On top of shooting full HD video, the TA20 also takes 8 megapixel stills. That’s 3 more megapixels than most other pocket cams on the market. Pushing a resolution this high makes shooting stills a real feature rather than just just a tacked on extra as it is with a lot of pocket cams.
The TA20’s audio quality is also fairly impressive. The camcorder records stereo sound in Linear PCM format. It also allows to you to record just sound, for memos or voice-overs. I was impressed by how crisp, full, and loud recorded sound was during playback. There's also a headphone jack for monitoring and reviewing sound.
The TA20 also features two options for recording in low light. The Night View mode reduces the frame rate by half (in effect decreasing the shutter speed) thus allowing twice as much light to enter. The image is not as smooth, but it is noticeably brighter. The other nighttime option is a built-in LED light. This light is bright and effective at close ranges but, like most on-camera lights, it looks very much like a spotlight.
Finally, importing and sharing was easy with built-in software for PC and simple access through iMovie for Mac. It would be nice to see some built in memory on the TA20, but plenty of pocket cams ship without internal storage.
The Touch Screen
I was excited to be trying out a touchscreen pocket cam, especially one with a screen as large as the TA20’s. Unfortunately, it was a disappointing experience. While the screen is certainly bright and easy to understand, it is decidedly sluggish and unresponsive. I found myself tapping icons two or three times before it did what I wanted. Even worse, the icons would often become semi-highlighted even when they weren't actually triggered. This left me staring at the screen expecting something to happen.

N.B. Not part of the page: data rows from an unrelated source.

(* ===== verification/Status.v ===== *)
(** * The status report

    Models [session/status.go], the liveness check of [session/doctor.go],
    [loadProviderStateSnapshot] of [session/provider_state_file.go] and
    [domain/status_report.go] up to its printing.  The delivery log is read
    back from the lines [Daemon.DeliveryLog] writes, the PID and start files
    from what [DaemonRun] leaves in [w_state].  A snapshot file holds a
    snapshot the program encoded itself, so decoding it gives it back.  What
    the operating system says about a process is a parameter. *)
From S2P Require Import Prelude GoStrings GoPath GoTime DMail Router Provider Prog World ErrorQueue DeliverSafety SetupSafety Setup Daemon Files EventStore Insight Cutover Wiring WiringSafety Startup Metrics Skills.

#[local] Open Scope Z_scope.

(** ** [ParseDeliveryStats] *)

Record DeliveryStats24h := mkStats { st_Delivered : Z; st_Failed : Z; st_Retried : Z }.
Definition no_stats : DeliveryStats24h := mkStats 0 0 0.

(** [bufio.MaxScanTokenSize]: a line that does not fit with its newline ends
    the scan. *)
Definition MaxScanTokenSize : Z := 64 * 1024.
Fixpoint scanned (lines : list bytes) : list string :=
  match lines with
  | [] => []
  | l :: r => if MaxScanTokenSize <=? Z.of_nat (length l) then [] else str (dropCR l) :: scanned r
  end.

(** [s[:i]] and [s[i+1:]] at the first space. *)
Definition cut_space (s : string) : option (string * string) :=
  match IndexByte s " " with
  | Some i => Some (substring 0 i s, substring (S i) (slen s - S i) s)
  | None => None
  end.

Definition count_action (action : string) (s : DeliveryStats24h) : DeliveryStats24h :=
  if bool_decide (action = "DELIVERED") then mkStats (st_Delivered s + 1) (st_Failed s) (st_Retried s)
  else if bool_decide (action = "FAILED") then mkStats (st_Delivered s) (st_Failed s + 1) (st_Retried s)
  else if bool_decide (action = "RETRIED") then mkStats (st_Delivered s) (st_Failed s) (st_Retried s + 1)
  else s.

(** The body of the loop over the lines. *)
Definition count_line (cutoff : Time) (s : DeliveryStats24h) (line : string) : DeliveryStats24h :=
  if (slen line <? 20)%nat then s else
  match cut_space line with
  | None => s
  | Some (stamp, rest) =>
      match Parse_RFC3339 stamp with
      | None => s
      | Some ts =>
          if ts <? cutoff then s else
          let rest := TrimSpace rest in
          count_action (match cut_space rest with Some (a, _) => a | None => rest end) s
      end
  end.
Lemma yields_for {A} (l : list A) body r :
  (∀ a r, sound r → yields (body a r) sound) → sound r → yields (for_report l body r) sound.
Proof. intros Hb. revert r. induction l as [|a l IH]; intros r Hr; cbn [for_report]; [done|]. eapply yields_bind; [by apply Hb|]. auto. Qed.

Section Verdict.
Context `{EX : External} `{JS : JSON} `{YL : YAML} `{MC : Machine} `{PR : Processes}.

Lemma yields_ret {W A} (a : A) (P : A → Prop) : P a → yields (mret a : prog W A) P.
Proof. done. Qed.
#[local] Hint Resolve yields_ret : go.
(** Calls and cases of a program, down to the report it returns. *)
Ltac each_report := repeat first [by eauto 6 with go | apply yields_then; intros ? | case_match].

Lemma toolchain_sound repair r : sound r → yields (checkSkillsRefToolchain repair r) sound.
Proof. intros Hr. unfold checkSkillsRefToolchain. each_report. Qed.
Lemma mailbox_sound l d sub s : sound (fst s) → yields (check_mailbox l d sub s) (λ s, sound (fst s)).
Proof. intros Hs. unfold check_mailbox. each_report; apply yields_ret; cbn; eauto with go. Qed.
Lemma skill_sound l d n r : sound r → yields (check_skill l d n r) sound.
Proof.
  intros Hr. unfold check_skill. apply yields_then. intros [data|e]; [|each_report]. cbv zeta. apply yields_then.
  assert (sound (match ParseSkillFrontmatter data with
               | Err err => AddWarnWithHint l (n +:+ " SKILL.md parse error: " +:+ err_msg err) "fix YAML frontmatter in SKILL.md" r
               | Ok _ => r end)) as Hp by (case_match; eauto with go).
  intros [ps|e]; apply yields_ret; eauto with go.
Qed.
Lemma endpoint_sound p ep r : sound r → yields (check_endpoint p ep r) sound.
Proof.
  intros Hr. unfold check_endpoint. cbv zeta. apply yields_then. intros st. destruct (not_exist st).
  { apply yields_ret. apply sound_fail. }
  eapply yields_bind; [by apply (mailbox_sound _ _ _ (r, true))|]. intros s Hs.
  eapply yields_bind; [by apply mailbox_sound|]. intros [r' ok] Hr'.
  eapply yields_bind; [by apply skill_sound|]. intros r2 H2. eapply yields_bind; [by apply skill_sound|]. intros r3 H3.
  apply yields_ret. unfold add_endpoint. apply sound_add; [done|exact H3].
Qed.
Lemma repository_sound repo r : sound r → yields (check_repository repo r) sound.
Proof.
  intros Hr. unfold check_repository. apply yields_then. intros st. destruct (not_exist st); [by eauto with go|].
  apply yields_for; [|done]. intros ep r' Hr'. by apply yields_world, endpoint_sound.
Qed.
Lemma orphans_sound cfg r : sound r → sound (check_orphans cfg r).
Proof. intros Hr. unfold check_orphans. apply sound_fold; eauto with go. Qed.
Lemma resolved_sound cfg d repair r : sound r → yields (check_resolved cfg d repair r) sound.
Proof. intros Hr. unfold check_resolved. each_report. Qed.
Lemma deadletters_sound d r : sound r → yields (checkDeadLetters d r) sound.
Proof. intros Hr. unfold checkDeadLetters. each_report. Qed.
Lemma fsnotify_sound r : sound r → yields (checkFsnotify r) sound.
Proof. intros Hr. unfold checkFsnotify. each_report. Qed.
Lemma rate_sound r : sound r → yields (check_rate r) sound.
Proof. intros Hr. unfold check_rate. each_report. Qed.
Lemma events_sound d r : sound r → yields (checkEventStoreIntegrity d r) sound.
Proof. intros Hr. unfold checkEventStoreIntegrity. each_report. Qed.
Lemma warn_sound a b e r : sound r → sound (warn_remove a b e r).
Proof. intros Hr. unfold warn_remove. repeat case_match; eauto with go. Qed.
Lemma stale_sound r : sound r → yields (remove_stale r) sound.
Proof.
  intros Hr. unfold remove_stale. apply yields_then. intros [u|e]; [|by eauto with go].
  apply yields_then. intros e1. apply yields_then. intros e2. apply yields_ret. by apply warn_sound, warn_sound.
Qed.
End Verdict.

Lemma doctor_sound `{EX : External} `{JS : JSON} `{YL : YAML} `{MC : Machine} `{PR : Processes} cfg stateDir repair :
  yields (Doctor cfg stateDir repair) sound.
Proof.
  unfold Doctor.
  eapply yields_bind; [by apply yields_world, toolchain_sound|]. intros r1 H1.
  eapply yields_bind; [apply yields_for; [intros; by apply repository_sound|done]|]. intros r2 H2.
  eapply yields_bind; [by apply yields_world, resolved_sound, orphans_sound|]. intros r3 H3.
  eapply yields_bind; [by apply deadletters_sound|]. intros r4 H4.
  eapply yields_bind; [by apply fsnotify_sound|]. intros r5 H5.
  eapply yields_bind; [by apply yields_world, rate_sound|]. intros r6 H6.
  apply yields_then. intros ds. eapply yields_bind; [by apply yields_world, events_sound|]. intros r7 H7.
  destruct (repair && _); [by apply yields_world, stale_sound|done].
Qed.

(**  Whatever the files, the tools and the operating system answer, the
    doctor calls the ecosystem healthy exactly when none of its checks is a
    failure: warnings and repairs do not count. *)
Theorem doctor_verdict `{EX : External} `{JS : JSON} `{YL : YAML} `{MC : Machine} `{PR : Processes}
    (i : nat) (cfg : Config) (stateDir : string) (repair : bool) (h : Host) :
  let r := fst (run i (Doctor cfg stateDir repair) h) in
  dr_Healthy r = negb (existsb (λ c, bool_decide (dc_Status c = CheckFail)) (dr_Checks r)).
Proof. exact (yields_run i _ sound h (doctor_sound cfg stateDir repair)). Qed.

(** ** What the doctor changes *)

Create HintDb ticks.

#[export] Instance tick_only_PreOrder : PreOrder tick_only.
Proof. split; [exact tick_only_refl|]. intros u v w. apply tick_only_trans. Qed.

Definition on_host (R : World → World → Prop) (h h' : Host) : Prop := R (host_world h) (host_world h').

(** A relation that allows for time to pass and directories to be made. *)
Section Frame.
Context `{EX : External} `{JS : JSON} `{YL : YAML} `{MC : Machine} `{PR : Processes}.
Context (R : World → World → Prop) `{HR : !PreOrder R}.
Hypothesis R_tick : ∀ w w', tick_only w w' → R w w'.
Hypothesis R_mkdir : ∀ p w, R w (snd (os_MkdirAll p w)).

#[local] Instance on_host_PreOrder : PreOrder (on_host R).
Proof using HR. split; [by intros h; unfold on_host|]. intros u v w. unfold on_host. by etrans. Qed.

Lemma acts_store {A} (p : program A) : acts R p → acts (on_host R) (on_world p).
Proof. unfold on_world. induction p as [a|X m k IH]; cbn; [done|]. intros [Hm Hk]. split; [|auto]. intros i h. apply (Hm i). Qed.

Lemma tick_fault {A} (a b : World → A) w : tick_only w (snd (let '(f, v) := fault w in (match f with Some _ => a v | None => b v end, v))).
Proof. by destruct w. Qed.
Lemma tick_guarded {A} pre (m : act (result A)) w : (∀ w, tick_only w (snd (m w))) → tick_only w (snd (guarded pre m w)).
Proof. intros Hm. unfold guarded, fault. destruct (env_fault _ _); [by destruct w|]. etrans; [|apply Hm]. by destruct w. Qed.
Lemma tick_Stat p w : tick_only w (snd (os_Stat p w)).
Proof. apply tick_guarded. intros v. by case_match. Qed.
Lemma tick_ReadFile p w : tick_only w (snd (os_ReadFile p w)).
Proof. apply tick_guarded. intros v. by repeat case_match. Qed.
Lemma tick_ReadDir p w : tick_only w (snd (os_ReadDir p w)).
Proof. apply tick_guarded. intros v. by repeat case_match. Qed.
Lemma tick_run c w : tick_only w (snd (exec_Run c w)).
Proof. by destruct w. Qed.
Lemma tick_look c w : tick_only w (snd (exec_LookPath c w)).
Proof. by destruct w. Qed.
Lemma tick_is_dir p w : tick_only w (snd (is_dir p w)).
Proof. by destruct w. Qed.
Lemma tick_stats w : tick_only w (snd (ParseDeliveryStats w)).
Proof. unfold ParseDeliveryStats, fault, Now. destruct (env_fault _ _); by destruct w. Qed.
Lemma tick_read_state f w : tick_only w (snd (read_state f w)).
Proof. unfold read_state, fault. destruct (env_fault _ _); by destruct w. Qed.
Lemma tick_alive pid w : tick_only w (snd (IsProcessAlive pid w)).
Proof. by destruct w. Qed.
Lemma tick_dead w : tick_only w (snd (Staged.DeadLetterCount w)).
Proof. by apply tick_guarded. Qed.
Lemma tick_none pre w : tick_only w (snd (guarded pre (λ w, (Ok tt, w)) w)).
Proof. by apply tick_guarded. Qed.
#[local] Hint Resolve tick_Stat tick_ReadFile tick_ReadDir tick_run tick_look tick_is_dir tick_stats tick_read_state tick_alive
  tick_dead tick_none : ticks.

(** Calls that only let time pass, one after the other. *)
Lemma quiet {X} (m : act X) : (∀ w, tick_only w (snd (m w))) → acts R (atom m).
Proof using R_tick. intros Hm. apply acts_atom. auto. Qed.
Ltac each_call := repeat first [exact I | solve [auto with ticks] | by (apply quiet; auto with ticks) | apply acts_bind; [|intros ?] | case_match].

Lemma walk_acts n d : acts R (walk_up n d).
Proof using R_tick. revert d. induction n as [|n IH]; intros d; cbn [walk_up]; [done|]. each_call. Qed.
Lemma walkUp_acts d : acts R (walkUpForSkillsRef d).
Proof using R_tick. apply walk_acts. Qed.
#[local] Hint Resolve walkUp_acts : ticks.
Lemma find_acts : acts R findSkillsRefDir.
Proof using R_tick. unfold findSkillsRefDir, from_override, from_executable, from_cwd. each_call. Qed.
Lemma bin_acts l : acts R (find_bin l).
Proof using R_tick. induction l as [|x l IH]; cbn [find_bin]; [done|]. each_call. Qed.
#[local] Hint Resolve find_acts bin_acts : ticks.
Lemma validate_acts d : acts R (ValidateSkillDir d).
Proof using R_tick. unfold ValidateSkillDir, skillsRefCommand. each_call. Qed.
Lemma toolchain_acts repair r : acts R (checkSkillsRefToolchain repair r).
Proof using R_tick. unfold checkSkillsRefToolchain, findSkillsRefBin. each_call. Qed.
Lemma mkdir_acts p : acts R (atom (os_MkdirAll p)).
Proof using R_mkdir. apply acts_atom. auto. Qed.
#[local] Hint Resolve validate_acts toolchain_acts mkdir_acts : ticks.
Lemma mailbox_acts l d sub s : acts R (check_mailbox l d sub s).
Proof using R_tick R_mkdir. unfold check_mailbox. each_call. Qed.
Lemma skill_acts l d n r : acts R (check_skill l d n r).
Proof using R_tick. unfold check_skill. each_call. Qed.
#[local] Hint Resolve mailbox_acts skill_acts : ticks.
Lemma endpoint_acts p ep r : acts R (check_endpoint p ep r).
Proof using R_tick R_mkdir. unfold check_endpoint. each_call. Qed.
Lemma status_acts : acts R checkDaemonStatus.
Proof using R_tick. unfold checkDaemonStatus. each_call. Qed.
Lemma rate_acts r : acts R (check_rate r).
Proof using R_tick. unfold check_rate. each_call. Qed.
Lemma load_acts d after : acts R (loadEvents d after).
Proof using R_tick.
  unfold loadEvents. apply acts_bind; [by apply quiet; auto with ticks|]. intros [entries|e]; [|by case_match].
  apply acts_bind; [|intros [[]|]; done]. apply acts_for_range. intros acc name. unfold load_file. each_call.
Qed.
#[local] Hint Resolve load_acts endpoint_acts status_acts rate_acts : ticks.
Lemma events_acts d r : acts R (checkEventStoreIntegrity d r).
Proof using R_tick. unfold checkEventStoreIntegrity, LoadAll. each_call. Qed.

Zooming by touch (the only way you can on the TA20) yielded shaky, hesitant, and often incomplete zooms. While menus were easy to navigate to, they weren't any more responsive than general commands, and the review menu controls were small and downright confusing. Overall, the touch-screen interface has a ton of potential -- it just needs to work a lot better.

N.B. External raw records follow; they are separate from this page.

Definition known_status (s : string) : bool := bool_decide (s ∈ ["OK"; "FAIL"; "WARN"; "SKIP"; "FIX"]).
Definition report_check (c : UnifiedCheck) : UnifiedCheck :=
  mkCheck (if bool_decide (uc_Name c = "") then "-" else uc_Name c)
    (if known_status (uc_Status c) then uc_Status c else "WARN") (uc_Message c) (uc_Hint c).
Definition daemon_check (running : bool) (pid : Z) : UnifiedCheck :=
  mkCheck "daemon" "OK" (if running then "running (PID " +:+ Itoa pid +:+ ")" else "not running") "".

Section Tools.
Context `{JX : JSONSyntax}.

Definition format1 (out : bytes) : option (list UnifiedCheck) :=
  match Unmarshal (decode_struct wrapped_field) nil_slice out with
  | Some s => if sl_nil s then None else Some (items s)
  | None => None
  end.
Definition format2 (out : bytes) : option (list UnifiedCheck) :=
  match Unmarshal decode_checks nil_slice out with
  | Some s => if sl_nil s then None else Some (items s)
  | None => None
  end.
Definition format3 (out : bytes) : option (list UnifiedCheck) :=
  match Unmarshal (decode_struct report_field) zero_report out with
  | Some r => if 0 <? length (items (pw_Checks r))
              then Some (map report_check (items (pw_Checks r)) ++ [daemon_check (pw_Running r) (pw_PID r)]) else None
  | None => None
  end.
(** The formats in the order they are tried. *)
Definition parse_output (out : bytes) : option (list UnifiedCheck) :=
  match format1 out with
  | Some cs => Some cs
  | None => match format2 out with Some cs => Some cs | None => format3 out end
  end.

Context `{MC : Machine}.

Definition doctor_args (tool : string) (repoPath : string) (repair : bool) : option (list string) :=
  let rest := (if repair then ["--repair"] else []) ++ [repoPath] in
  if bool_decide (tool = "sightjack") then Some (["sightjack"; "doctor"; "-j"] ++ rest)
  else if bool_decide (tool = "paintress") then Some (["paintress"; "doctor"; "-o"; "json"] ++ rest)
  else if bool_decide (tool = "amadeus") then Some (["amadeus"; "doctor"; "-j"] ++ rest)
  else None.
(** Standard output and the error. *)
Definition runStaticToolDoctor (tool repoPath : string) (repair : bool) : program (bytes * option error) :=
  match doctor_args tool repoPath repair with
  | None => mret ([], Some (errors_New ("unknown tool: " +:+ tool)))
  | Some args => o ← atom (exec_Run (mkCommand args [])); mret (raw (oc_output o), exec_err o)
  end.

Definition RunToolDoctor (tool repoPath : string) (repair : bool) : program ToolSection :=
  '(out, err) ← runStaticToolDoctor tool repoPath repair;
  mret (match err, out with
        | Some e, [] => mkSection tool repoPath [] ("exec " +:+ tool +:+ ": " +:+ err_msg e)
        | _, _ => match parse_output out with
                  | Some checks => mkSection tool repoPath checks ""
                  | None => mkSection tool repoPath [] "failed to parse doctor JSON output"
                  end
        end).
End Tools.

(** ** [cmd/doctor.go] *)

Section Command.
Context `{EX : External} `{JS : JSON} `{YL : YAML} `{MC : Machine} `{PR : Processes} `{JX : JSONSyntax}.

Definition silent_issues : error := errors_New "ecosystem has issues".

While the TA20 does shoot in full HD, the actual quality of the image is rather grainy and fine details blur together even in full light. In low light, the image remained fairly clear but only very bright colors came through in playback. Also, for a camera that is built to be active, there was very dramatic blurring and bending with fast motion. Finally, the Electrical Image Stabilizer seemed to have very little effect and nearly every shot suffered from constant, small shakes. It is just a pocket camcorder, but the quality is a bit disappointing.
The Bottom Line
A highly durable camcorder is good for everyone. Whether or not you live an active, outdoorsy lifestyle, a simple camcorder that can survive some drops or a trip to the beach will make you happy. The TA20 may not give you the best picture you can get for $200, but its rugged, stress-free nature is well worth the price.